In het impact assessment zijn naast het handhaven van de huidige situatie een viertal opties onder de loep genomen. De eerste betreft een aanbeveling van de Commissie waarmee richtsnoeren worden verstrekt over de belangrijkste elementen van de bescherming van klokkenluiders, aangevuld met complementaire maatregelen ter ondersteuning van de lidstaten. Optie twee betreft een richtlijn die betrekking heeft op de bescherming van klokkenluiders op het gebied van de financiële belangen van de Europese Unie met een mededeling waarin een beleidskader op EU-niveau wordt vastgesteld, aangevuld met complementaire maatregelen ter ondersteuning van de lidstaten. Optie drie betreft een richtlijn die betrekking heeft op de bescherming van klokkenluiders op specifieke gebieden, inclusief de financiële belangen van de Europese Unie. De vierde optie is een richtlijn als bedoeld onder optie drie aangevuld met een mededeling als bedoeld onder optie twee.

Uiteindelijk is door de Commissie gekozen voor optie vier aangevuld met ondersteunende maatregelen voor de lidstaten. Deze optie heeft volgens de Commissie voordelen op economisch, maatschappelijk en milieugebied. Het zal fraude en corruptie in de EU-begroting helpen ontmoedigen en ontmaskeren (het huidige risico van inkomstenderving wordt op dit vlak geschat op € 179 tot € 256 miljard). Op het gebied van overheidsopdrachten wordt het voordeel van effectieve klokkenluidersbescherming in de EU geschat tussen € 5,8 en € 9,6 miljard per jaar. Bovendien helpt het voorstel bij het bestrijden van belastingontwijking, op dit moment wordt geschat dat tussen € 50 en € 70 miljard aan belastinginkomsten in de EU worden ontweken.

Voorts zal dit voorstel volgens de Commissie de integriteit en transparantie van zowel de private als de publieke sectoren vergroten en bijdragen aan een eerlijke concurrentie op de interne markt. Daarnaast zal het beschermen van klokkenluiders bijdragen aan het tegengaan van nalatigheid en wanpraktijken met potentieel ernstige gevolgen b.v. op het gebied van milieubescherming, product-, voedsel- en transportveiligheid, consumentenbescherming en volksgezondheid.

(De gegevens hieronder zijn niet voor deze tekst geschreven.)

(** On a sublist of [tokens], [_find_one] raises only if [tokens] is
    ambiguous for the category. *)
Lemma find_one_raise_ambiguous (allowed tokens t : list string) (e : exn) :
  NoDup allowed → t `sublist_of` tokens →
  TokenHelper._find_one allowed t = Raise e →
  (∃ vs, e = CustomError400 (Values vs)) ∧ ambiguous allowed tokens.
Proof.
  intros Hnd Hsub [-> Hlen]%find_one_raise_inv. split; [by eexists|].
  destruct (NoDup_two_distinct (filter (λ p, p ∈ t) allowed))
    as (a & b & Ha & Hb & Hab); [by apply NoDup_filter | done |].
  exists a, b. unfold members.
  apply list_elem_of_filter in Ha as [Ha1 Ha2].
  apply list_elem_of_filter in Hb as [Hb1 Hb2].
  split_and!; [| |done]; apply list_elem_of_filter.
  - split; [done|]. by apply (elem_of_sublist t).
  - split; [done|]. by apply (elem_of_sublist t).
Qed.

Lemma categories_disjoint (p : string) :
  (p ∈ ALLOWED_REAL_RATES → p ∉ ALLOWED_FINALISERS) ∧
  (p ∈ ALLOWED_AGGREGATORS →
     (p ∉ ALLOWED_FINALISERS) ∧ (p ∉ ALLOWED_REAL_RATES)).
Proof.
  unfold ALLOWED_FINALISERS, ALLOWED_REAL_RATES, ALLOWED_AGGREGATORS.
  split; rewrite !elem_of_cons, elem_of_nil; intros Hp;
    repeat (destruct Hp as [-> | Hp]; [compute_done|]); done.
Qed.
(** A thread other than [t] keeps its invariant when the contents of
    the map and the counters are left as they were (counters may
    decrease, the heap may grow). *)
Lemma tinv_frame t' x :
  tinv s t' x →
  (mu s = Some t' ↔ mu s' = Some t') →
  (∀ p, c x = Some p → forgetting s p → forgetting s' p) →
  map_get (m s') (key x) = map_get (m s) (key x) →
  length (heap s) ≤ length (heap s') →
  (∀ p n, c x = Some p → is_exec (pc x) = true → p < length (heap s) →
          wg_le s p n → wg_le s' p n) →
  tinv s' t' x.
Proof.
  intros (Hl & Hb & Hph) Hmu Hfg Hm Hlen Hwg.
  split_and!.
  - by rewrite Hl.
  - intros p Hp. specialize (Hb p Hp). lia.
  - unfold is_exec in Hwg.
    destruct (phase_of (pc x)); rewrite ?Hm; try done.
    + destruct Hph as (p & Hc & Hn & Hw). exists p. split_and!; eauto.
    + destruct Hph as (p & Hc & [H|[H|H]]); exists p; split; eauto.
    + destruct Hph as (p & Hc & Hw & [H|H]); exists p; split_and!; eauto.
    + destruct Hph as (p & Hc & Hw & H); exists p; split_and!; eauto.
Qed.

Definition owner_phase (l : label) : Prop :=
  phase_of l = PPub ∨ phase_of l = PPost ∨ phase_of l = PDel.

(** The invariant is re-established after a step of [t] once the
    thread-local obligations are met. *)
Lemma Inv_update :
  Inv s →
  (∀ t' x, t' ≠ t → threads s !! t' = Some x → tinv s t' x → tinv s' t' x) →
  tinv s' t th' →
  (is_exec (pc th') = true →
     (is_exec (pc th) = true ∧ c th' = c th) ∨ c th' = Some (length (heap s))) →
  (∀ p, wg_le s' p 1) →
  (∀ k p, map_get (m s') k = Some p →
     map_get (m s) k = Some p ∨ (key th' = k ∧ c th' = Some p ∧ owner_phase (pc th'))) →
  (owner_phase (pc th) →
     (owner_phase (pc th') ∧ c th' = c th ∧ key th' = key th) ∨
     (∀ p, c th = Some p → map_get (m s') (key th) ≠ Some p)) →
  Inv s'.
Proof.
  intros [HT HU HW HM] Hothers Hown Hexec Hwg Hmap Hwit.
  assert (Hbound : ∀ t' x p, threads s !! t' = Some x → c x = Some p →
                             p < length (heap s)).
  { intros t' x p Hx Hc. by apply (HT t' x Hx). }
  split.
  - intros t' x Hx. destruct (decide (t' = t)) as [->|Hne].
    + rewrite lookup_same in Hx. by simplify_eq.
    + rewrite lookup_other in Hx by done. eauto.
  - intros t1 t2 th1 th2 p H1 H2 E1 E2 C1 C2.
    destruct (decide (t1 = t)) as [->|N1], (decide (t2 = t)) as [->|N2]; [done|..].
    + rewrite lookup_same in H1. rewrite lookup_other in H2 by done. simplify_eq.
      destruct (Hexec E1) as [[E C]|C].
      * symmetry. eapply (HU t2 t); eauto. congruence.
      * assert (p = length (heap s)) by congruence. subst.
        specialize (Hbound _ _ _ H2 C2). lia.
    + rewrite lookup_same in H2. rewrite lookup_other in H1 by done. simplify_eq.
      destruct (Hexec E2) as [[E C]|C].
      * eapply (HU t1 t); eauto. congruence.
      * assert (p = length (heap s)) by congruence. subst.
        specialize (Hbound _ _ _ H1 C1). lia.
    + rewrite lookup_other in H1, H2 by done. eauto.
  - done.
  - intros k p Hk. destruct (Hmap k p Hk) as [Hold|(Hkey & Hc & Ho)].
    + destruct (HM k p Hold) as (t0 & x0 & Hx0 & Hk0 & Hc0 & Hp0).
      destruct (decide (t0 = t)) as [->|Hne].
      * assert (x0 = th) as -> by congruence.
        destruct (Hwit Hp0) as [(Ho & Hc' & Hk')|Hgone].
        -- exists t, th'. rewrite lookup_same. split_and!; try done; congruence.
        -- exfalso. apply (Hgone p Hc0). by rewrite Hk0.
      * exists t0, x0. rewrite lookup_other by done. done.
    + exists t, th'. rewrite lookup_same. done.
Qed.
End Frame.
(** A word without a slash begins a zone followed by a slash only when it
    begins the zone. *)
Lemma prefix_before_slash (word zone rest : string) :
  noSlash word = true ->
  String.prefix word (zone ++ String "/" rest) = String.prefix word zone.
Proof.
  revert zone. induction word as [| a word IH]; intros zone Hw.
  - now destruct zone.
  - cbn [noSlash] in Hw. apply andb_prop in Hw as [Ha Hw]. apply negb_true_iff in Ha.
    destruct zone as [| z zone].
    + rewrite append_nil_l. cbn [String.prefix].
      destruct (ascii_dec a "/") as [-> | _]; [discriminate Ha | reflexivity].
    + rewrite append_cons. cbn [String.prefix].
      destruct (ascii_dec a z); [now apply IH | reflexivity].
Qed.

End OwnerKeys.

(** X23.  The keys of the election are read back as they were made: for a
    zone without a slash that does not begin with "owner", a key that
    begins with the key [initElection] campaigns with for that zone is
    classified by [queryAllOwners] as a key of that zone, the key of the
    empty zone as the key of the global owner. *)
Theorem classify_electionKey (zone tail : string) :
  MetricsReader.noSlash zone = true ->
  String.prefix MetricsReader.readerOwnerKeySuffix zone = false ->
  MetricsReader.classify (MetricsReader.electionKey zone ++ tail)
  = MetricsReader.KeyOf zone.
Proof.
  intros Hslash Hword. unfold MetricsReader.classify, MetricsReader.electionKey.
  destruct zone as [| z zone].
  - change (0 <? String.length "")%nat with false. cbv iota.
    assert (Hkey : ((MetricsReader.readerOwnerKeyPrefix ++ "/"
                       ++ MetricsReader.readerOwnerKeySuffix) ++ tail)%string
                   = (MetricsReader.readerOwnerKeyPrefix
                        ++ String "/" (MetricsReader.readerOwnerKeySuffix ++ tail))%string).
    { rewrite !append_assoc. reflexivity. }
    rewrite Hkey.
    replace (String.length (MetricsReader.readerOwnerKeyPrefix
                              ++ String "/" (MetricsReader.readerOwnerKeySuffix ++ tail))
             <? String.length MetricsReader.readerOwnerKeyPrefix)%nat with false
      by (symmetry; apply Nat.ltb_ge; rewrite length_append; lia).
    rewrite sliceFrom_app.
    change (negb (Ascii.eqb "/" "/")) with false. cbv iota.
    now rewrite prefix_app.
  - change (0 <? String.length (String z zone))%nat with true. cbv iota.
    set (key := (String z zone ++ "/" ++ MetricsReader.readerOwnerKeySuffix ++ tail)%string).
    assert (Hkey : ((MetricsReader.readerOwnerKeyPrefix ++ "/" ++ String z zone ++ "/"
                       ++ MetricsReader.readerOwnerKeySuffix) ++ tail)%string
                   = (MetricsReader.readerOwnerKeyPrefix ++ String "/" key)%string).
    { unfold key. rewrite !append_assoc. reflexivity. }
    rewrite Hkey.
    replace (String.length (MetricsReader.readerOwnerKeyPrefix ++ String "/" key)
             <? String.length MetricsReader.readerOwnerKeyPrefix)%nat with false
      by (symmetry; apply Nat.ltb_ge; rewrite length_append; lia).
    rewrite sliceFrom_app.
    change (negb (Ascii.eqb "/" "/")) with false. cbv iota.
    assert (Hnot : String.prefix MetricsReader.readerOwnerKeySuffix key = false).
    { unfold key.
      change ("/" ++ MetricsReader.readerOwnerKeySuffix ++ tail)%string
        with (String "/" (MetricsReader.readerOwnerKeySuffix ++ tail)).
      rewrite prefix_before_slash by reflexivity. exact Hword. }
    rewrite Hnot.
    assert (Hidx : String.index 0 "/" key = Some (String.length (String z zone))).
    { unfold key. apply (index_slash_app (String z zone)). exact Hslash. }
    rewrite Hidx.
    assert (Hrest : MetricsReader.sliceFrom (String.length (String z zone) + 1) key
                    = (MetricsReader.readerOwnerKeySuffix ++ tail)%string).
    { unfold key. apply (sliceFrom_app_slash (String z zone)). }
    rewrite Hrest.
    assert (Hzone : String.substring 0 (String.length (String z zone)) key = String z zone).
    { unfold key. apply substring_app_l. }
    rewrite Hzone, prefix_app. reflexivity.
Qed.
Lemma catchUp_spec (parse : Z -> option error) (currentHeight : Z) (fuel : nat) :
  forall (height : Z) (saved : list Z),
    is_u32 currentHeight -> 0 <= height <= currentHeight ->
    (Z.to_nat (currentHeight - height) < fuel)%nat ->
    exists height',
      catchUp fuel parse currentHeight height saved =
        Some (height', saved ++ seqZ (height + 1) (height' - height)) /\
      height <= height' <= currentHeight /\
      (forall k, height < k <= height' -> parse k = None) /\
      (height' < currentHeight -> parse (height' + 1) <> None).
Proof.
  induction fuel as [| fuel IH]; intros height saved Hu Hh Hf; [lia |].
  cbn [catchUp]. destruct (Z.gtb_spec currentHeight height) as [Hgt | Hle].
  - assert (Hnext : u32 (height + 1) = height + 1)
      by (apply Z.mod_small; unfold is_u32 in Hu; lia).
    rewrite Hnext. destruct (parse (height + 1)) as [e |] eqn:Hp.
    + exists height.
      split; [| split; [lia | split; [intros k Hk; lia |]]].
      * replace (height + 1 - 1) with height by lia.
        unfold u32. rewrite Z.mod_small by (unfold is_u32 in Hu; lia).
        rewrite Z.sub_diag. cbn. rewrite app_nil_r. reflexivity.
      * intros _. rewrite Hp. discriminate.
    + destruct (IH (height + 1) (saved ++ [height + 1])) as (h' & Hrun & Hb & Hok & Hstop);
        [exact Hu | lia | lia |].
      exists h'. split; [| split; [lia | split; [| exact Hstop]]].
      * rewrite Hrun, <- app_assoc. do 2 f_equal.
        replace (h' - height) with (Z.succ (h' - (height + 1))) by lia.
        rewrite (seqZ_cons (height + 1)) by lia. cbn [app]. f_equal.
        replace (Z.pred (Z.succ (h' - (height + 1)))) with (h' - (height + 1)) by lia.
        replace (Z.succ (height + 1)) with (height + 1 + 1) by lia.
        reflexivity.
      * intros k Hk. destruct (decide (k = height + 1)) as [-> | Hne];
          [exact Hp | apply Hok; lia].
  - exists height. split; [| split; [lia | split; [intros k Hk; lia | lia]]].
    rewrite Z.sub_diag. cbn. rewrite app_nil_r. reflexivity.
Qed.

End OperatorProofs.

3. Nederlandse positie ten aanzien van het voorstel

a) Essentie Nederlands beleid op dit terrein

Nederland erkent het belang van het bieden van effectieve bescherming aan klokkenluiders. De voorgestelde richtlijn vertoont, behoudens enkele verschillen, grote gelijkenissen met het Nederlands beleid en regelgeving. Voor het beschermen van klokkenluiders is een initiatiefwetsvoorstel in 2016, de Wet Huis voor klokkenluiders door de regering bekrachtigd.3 Op 1 juli 2016 is deze wet in werking getreden. Deze wet beoogt klokkenluiders van rechtsbescherming te voorzien en bij te dragen aan de oplossing van maatschappelijke misstanden. Uit ervaring met het werken met het Huis voor klokkenluiders blijkt dat het Huis een rol vervult in de verbinding tussen onderzoek, advisering en voorlichting over misstanden en in onderlinge samenwerking en actieve betrokkenheid met de buitenwereld.

De Wet Huis voor klokkenluiders draagt bij aan de rechtsbescherming van klokkenluiders, zowel in de publieke als in de private sector, door te bepalen dat de te goeder trouw en naar behoren handelende werknemer/ambtenaar die een melding doet van een vermoeden van een misstand, niet vanwege zijn melding mag worden benadeeld in zijn rechtspositie. Voorts verplicht de Wet Huis voor klokkenluiders werkgevers die 50 of meer werknemers in dienst hebben een procedure te hebben voor het melden van misstanden.

De Wet stelt tevens het Huis voor klokkenluiders in. Het Huis voor klokkenluiders is een zelfstandig bestuursorgaan en heeft als taak om onafhankelijk en vertrouwelijk advies te geven aan (potentiële) klokkenluiders en onafhankelijk onderzoek te doen naar vermoedelijke misstanden en de bejegening van klokkenluiders door werkgevers, zowel voor de publieke sector als de private sector. Ten aanzien van de overheid heeft het Huis verdergaande onderzoeksbevoegdheden dan ten aanzien van de private sector. Binnen het Huis voor klokkenluiders is op zowel bestuurlijk als ambtelijk niveau een scheiding aangebracht tussen de afdelingen advies en onderzoek.

De Wet bevat een benadelingsverbod dat werknemers en ambtenaren bescherming biedt. In een benadelingsverbod voor zzp’ers, stagiairs en vrijwilligers zal in een volgende wetswijziging worden voorzien.

b) Beoordeling + inzet ten aanzien van dit voorstel

Nederland staat overwegend positief tegenover het voorstel van de Commissie om klokkenluiders die vermoedens van misstanden melden beter te beschermen. De voorstellen voor nieuwe maatregelen en aanbevelingen aan de lidstaten komen in hoge mate overeen met de beleidsdoelen die het kabinet zich heeft gesteld met betrekking tot de bescherming van klokkenluiders en het oplossen van maatschappelijke misstanden.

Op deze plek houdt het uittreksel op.